Bike safety 101
The first time I rode a bike I was probably 6 or 7. And I fell and I gashed my leg open. It was my first time! Gimme a break!
Then when I was 13, I bought a bike at a rummage sale and rode it home. On the way home, I popped a wheelie and the front wheel rolled away mid-wheelie and I crashed forward and the bike hit me in the back of the head and I had to go to the emergency room and get six or eight staples. But so what? It was like my 200th time!
My point is, I get it. I get that no matter what you do, sometimes when you bike, you do dumb things and get hurt. That’s common sense. But it’s also not very difficult to take a few steps to make sure that you’re not biking like a 6-year-old.
If you follow these simple rules, not only will you be riding more safely, but no one will write editorials in The Spectator about why you’re biking like an idiot. So here they are:
1. RIDE YOUR BIKE ON THE ROAD; IT’S LEGAL: I drive to campus and park in the third ward most days and I see this just about every single one of them: people that bike to campus riding on the sidewalks. As a pedestrian, it’s the most irritating thing to be walking on the sidewalk with headphones in and have someone nearly dominate you with their bike because they don’t know that they can ride in the road.
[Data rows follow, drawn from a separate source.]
(** * Window objects of the Wayland backend

    A shallow embedding of [libqtile/backend/wayland/window.py]: the
    [Window] and [Static] classes, their floating state machine, the
    placement routine, the stacking lists they share through [Core], and
    the creation of [XdgPopupWindow] objects.

    Python objects live in a store indexed by window id; a method is a
    computation over the [Core] that may raise, and that records the calls
    it makes into collaborators (surface, output, group, hook bus) in an
    effect trace. *)

From Stdlib Require Import ZArith List Bool String Lia QArith Qround Qabs Lqa.
From Stdlib Require PrimFloat FloatOps SpecFloat.
Import ListNotations.
Close Scope Q_scope.
Open Scope Z_scope.

(** ** Data *)

(** Window ids ([Window.wid]); two window objects are the same object exactly
    when their ids agree. *)
Definition wid := nat.

(** Modelled from the spec: [FloatStates] is declared in
    [libqtile/backend/base.py]; the five states the window state machine
    uses are the ones the spec lists. *)
Inductive FloatStates :=
  NOT_FLOATING | FLOATING | FULLSCREEN | MAXIMIZED | MINIMIZED.

Definition FloatStates_eqb (a b : FloatStates) : bool :=
  match a, b with
  | NOT_FLOATING, NOT_FLOATING | FLOATING, FLOATING | FULLSCREEN, FULLSCREEN
  | MAXIMIZED, MAXIMIZED | MINIMIZED, MINIMIZED => true
  | _, _ => false
  end.

(** The four layers of the layer shell, indices of [Output.layers]. *)
Inductive Layer := BACKGROUND | BOTTOM | TOP | OVERLAY.

Definition Layer_eqb (a b : Layer) : bool :=
  match a, b with
  | BACKGROUND, BACKGROUND | BOTTOM, BOTTOM | TOP, TOP | OVERLAY, OVERLAY => true
  | _, _ => false
  end.

(** The Python exceptions the modelled code can raise. *)
Inductive Exn :=
  AttributeError | ValueError | IndexError | TypeError | OverflowError.

(** A border colour, the RGBA array [_rgb] builds; [_rgb] only caches, so it
    is the identity on the value. *)
Definition Color := (Z * Z * Z * Z)%type.
Definition _rgb (color : Color) : Color := color.

(** [wlroots.wlr_types.Box]; its four fields are C [int]s. *)
Record Box := { box_x : Z; box_y : Z; box_width : Z; box_height : Z }.

(** The part of [libqtile.config.Screen] the window code reads. *)
Record Screen := {
  index : Z;
  screen_x : Z; screen_y : Z; screen_width : Z; screen_height : Z;
  dx : Z; dy : Z; dwidth : Z; dheight : Z;
  screen_group : string
}.

(** The part of a group (workspace) the window code reads. *)
Record Group := { group_name : string; screen : option Screen }.

(** An [Output] as far as windows and popups are concerned: its name and
    [get_geometry()]. *)
Record Output := { output_name : nat; geometry : Box }.

(** [XdgPopup]: [xdg_popup.base.get_geometry()]. *)
Record XdgPopup := { base_geometry : Box }.

#[local] Set Warnings "-register-all".

(** [XdgPopupWindow]: the parent is a window or another popup. *)
Inductive XdgPopupWindow :=
  PopupObject (parent : wid + XdgPopupWindow) (xdg_popup : XdgPopup)
              (output : Output) (output_box : Box)
              (popups : list XdgPopupWindow).

Definition popup_output (p : XdgPopupWindow) : Output :=
  match p with PopupObject _ _ o _ _ => o end.
Definition popup_output_box (p : XdgPopupWindow) : Box :=
  match p with PopupObject _ _ _ b _ => b end.
Definition popup_parent (p : XdgPopupWindow) : wid + XdgPopupWindow :=
  match p with PopupObject q _ _ _ _ => q end.
Definition popup_popups (p : XdgPopupWindow) : list XdgPopupWindow :=
  match p with PopupObject _ _ _ _ l => l end.

(** The class of a window object: [Internal] adds nothing to [Window]. *)
Inductive WinClass := ClassWindow | ClassStatic.

(** The attributes of a [Window] or [Static] object.  [width] and [height]
    are the properties reading [surface.surface.current]; [output] and
    [layer] ([surface.client_pending.layer]) are read for layer surfaces
    only. *)
Module Win.
Record t := mk {
  class : WinClass;
  _group : option Group;
  _mapped : bool;
  x : Z;
  y : Z;
  width : Z;
  height : Z;
  borderwidth : Z;
  bordercolor : Color;
  _float_state : FloatStates;
  float_x : Z;
  float_y : Z;
  float_width : Z;
  float_height : Z;
  popups : list XdgPopupWindow;
  is_layer : bool;
  output : nat;
  layer : Layer
}.

Definition set_group v w :=
  mk (class w) v (_mapped w) (x w) (y w) (width w) (height w)
     (borderwidth w) (bordercolor w) (_float_state w) (float_x w)
     (float_y w) (float_width w) (float_height w) (popups w) (is_layer w)
     (output w) (layer w).
Definition set_mapped v w :=
  mk (class w) (_group w) v (x w) (y w) (width w) (height w)
     (borderwidth w) (bordercolor w) (_float_state w) (float_x w)
     (float_y w) (float_width w) (float_height w) (popups w) (is_layer w)
     (output w) (layer w).
Definition set_x v w :=
  mk (class w) (_group w) (_mapped w) v (y w) (width w) (height w)
     (borderwidth w) (bordercolor w) (_float_state w) (float_x w)
     (float_y w) (float_width w) (float_height w) (popups w) (is_layer w)
     (output w) (layer w).
Definition set_y v w :=
  mk (class w) (_group w) (_mapped w) (x w) v (width w) (height w)
     (borderwidth w) (bordercolor w) (_float_state w) (float_x w)
     (float_y w) (float_width w) (float_height w) (popups w) (is_layer w)
     (output w) (layer w).
Definition set_current_size vw vh w :=
  mk (class w) (_group w) (_mapped w) (x w) (y w) vw vh
     (borderwidth w) (bordercolor w) (_float_state w) (float_x w)
     (float_y w) (float_width w) (float_height w) (popups w) (is_layer w)
     (output w) (layer w).
Definition set_borderwidth v w :=
  mk (class w) (_group w) (_mapped w) (x w) (y w) (width w) (height w)
     v (bordercolor w) (_float_state w) (float_x w)
     (float_y w) (float_width w) (float_height w) (popups w) (is_layer w)
     (output w) (layer w).
Definition set_bordercolor v w :=
  mk (class w) (_group w) (_mapped w) (x w) (y w) (width w) (height w)
     (borderwidth w) v (_float_state w) (float_x w)
     (float_y w) (float_width w) (float_height w) (popups w) (is_layer w)
     (output w) (layer w).
Definition set_float_state v w :=
  mk (class w) (_group w) (_mapped w) (x w) (y w) (width w) (height w)
     (borderwidth w) (bordercolor w) v (float_x w)
     (float_y w) (float_width w) (float_height w) (popups w) (is_layer w)
     (output w) (layer w).
Definition set_float_width v w :=
  mk (class w) (_group w) (_mapped w) (x w) (y w) (width w) (height w)
     (borderwidth w) (bordercolor w) (_float_state w) (float_x w)
     (float_y w) v (float_height w) (popups w) (is_layer w)
     (output w) (layer w).
Definition set_float_height v w :=
  mk (class w) (_group w) (_mapped w) (x w) (y w) (width w) (height w)
     (borderwidth w) (bordercolor w) (_float_state w) (float_x w)
     (float_y w) (float_width w) v (popups w) (is_layer w)
     (output w) (layer w).
Definition set_popups v w :=
  mk (class w) (_group w) (_mapped w) (x w) (y w) (width w) (height w)
     (borderwidth w) (bordercolor w) (_float_state w) (float_x w)
     (float_y w) (float_width w) (float_height w) v (is_layer w)
     (output w) (layer w).

(** [Window.__init__]: a new, unmapped, tiled window without a group, at
    the origin, whose float memory is taken from the surface's size. *)
Definition init (surface_width surface_height : Z) : t :=
  mk ClassWindow None false 0 0 surface_width surface_height
     0 (_rgb (0, 0, 0, 1)) NOT_FLOATING 0 0 surface_width surface_height
     [] false O BACKGROUND.
End Win.

(** The seat: [seat.destroyed] and the window whose surface is
    [seat.keyboard_state.focused_surface]. *)
Record Seat := { destroyed : bool; focused_surface : option wid }.

(** A C [double], which is also a Python [float]. *)
Definition double := PrimFloat.float.

(** [core.output_layout]: the two queries popups make, both on layout
    coordinates, which are doubles. *)
Record OutputLayout := {
  closest_point : double -> double -> double * double;
  output_at : double -> double -> option Output
}.

(** The compositor state the window objects share. *)
Record Core := {
  windows : wid -> Win.t;
  mapped_windows : list wid;
  layers : nat -> Layer -> list wid;
  outputs : list Output;
  seat : Seat;
  output_layout : OutputLayout;
  find_closest_screen : Z -> Z -> option Screen;
  auto_fullscreen : bool
}.

Definition with_windows v c :=
  Build_Core v (mapped_windows c) (layers c) (outputs c) (seat c)
             (output_layout c) (find_closest_screen c) (auto_fullscreen c).
Definition with_mapped_windows v c :=
  Build_Core (windows c) v (layers c) (outputs c) (seat c)
             (output_layout c) (find_closest_screen c) (auto_fullscreen c).
Definition with_layers v c :=
  Build_Core (windows c) (mapped_windows c) v (outputs c) (seat c)
             (output_layout c) (find_closest_screen c) (auto_fullscreen c).
Definition with_seat v c :=
  Build_Core (windows c) (mapped_windows c) (layers c) (outputs c) v
             (output_layout c) (find_closest_screen c) (auto_fullscreen c).

(** Store update at one window id. *)
Definition upd (ws : wid -> Win.t) (w : wid) (v : Win.t) : wid -> Win.t :=
  fun w' => if Nat.eqb w' w then v else ws w'.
It’s more than OK to ride your bike on the street; it’s the way you’re supposed to do it. Bikes are vehicles; they belong in the street, not on pedestrian sidewalks.
According to kidshealth.org, “you need to check with your mom and dad about where you’re allowed to ride your bike. You need to know how far you’re allowed to go and whether you should ride on the sidewalk or in the street. Kids younger than 10 years should ride on the sidewalk and avoid the street.” I’m sure you already checked with your mom and dad about how far you can go, but for a refresher, you’re older than 10! Ride in the
‘But Eric,’ you’re definitely saying to this newspaper, ‘won’t I get killed by cars in the street? Are you telling me to put my own life in danger?’
No, of course not. If you stay on the right side of the road, cars will pass you when it’s safe to do so. If everyone in the situation acts with sensibility, no one will ever get hurt (unless you try to pop a wheelie on your new rummage sale bike).
2. STAY ON THE RIGHT SIDE OF THE STREET: The other morning, I saw a dude riding his bike on the left side of the street. Come on, dude! If there’s no sidewalk, pedestrians walk on the left so they can see oncoming traffic and avoid the traffic behind them. Bikes go on the right because again, they are vehicles.
Again to use kidshealth.org’s wealthy array of kid-friendly elementary bike knowledge, “Ride on the right-hand side of the street, so you travel in the same direction as cars do. Never ride against traffic.”
If that’s too confusing, you can pretend your bike is a car. You can make lane changes, obey traffic lights and use turn signals, which brings me to my next point …
3. USE TURN SIGNALS: Now that you’re getting used to riding in the street like you’re supposed to, it’s important to use the arm signals you learned in bike safety 101. You have to let other vehicles know what your plans are for turning, just like you would when driving. Because frankly, if you cut a car off because you didn’t use the arm signals, that’s on you. And truthfully, you will absolutely lose that match-up.
If you’re worried that using arm signals will make you look like an idiot, you’d be even more of one if you didn’t use them. So use them!
4. OBEY STOP SIGNS: If this isn’t the most important one, I don’t know what is. Seriously, you need to obey stop signs no matter how inconvenient it is. I won’t be so harsh to say, ‘You will die if you don’t,’ but I will say there’s a much more excellent chance of it. Seriously, be careful.
So if you follow these steps, it’ll make biking and travelling alongside people that are biking much less hazardous and much more efficient for everyone involved.
It’s not your first time on a bike; don’t act like it.
Eric Christenson is a senior print journalism major and Currents Editor at The Spectator.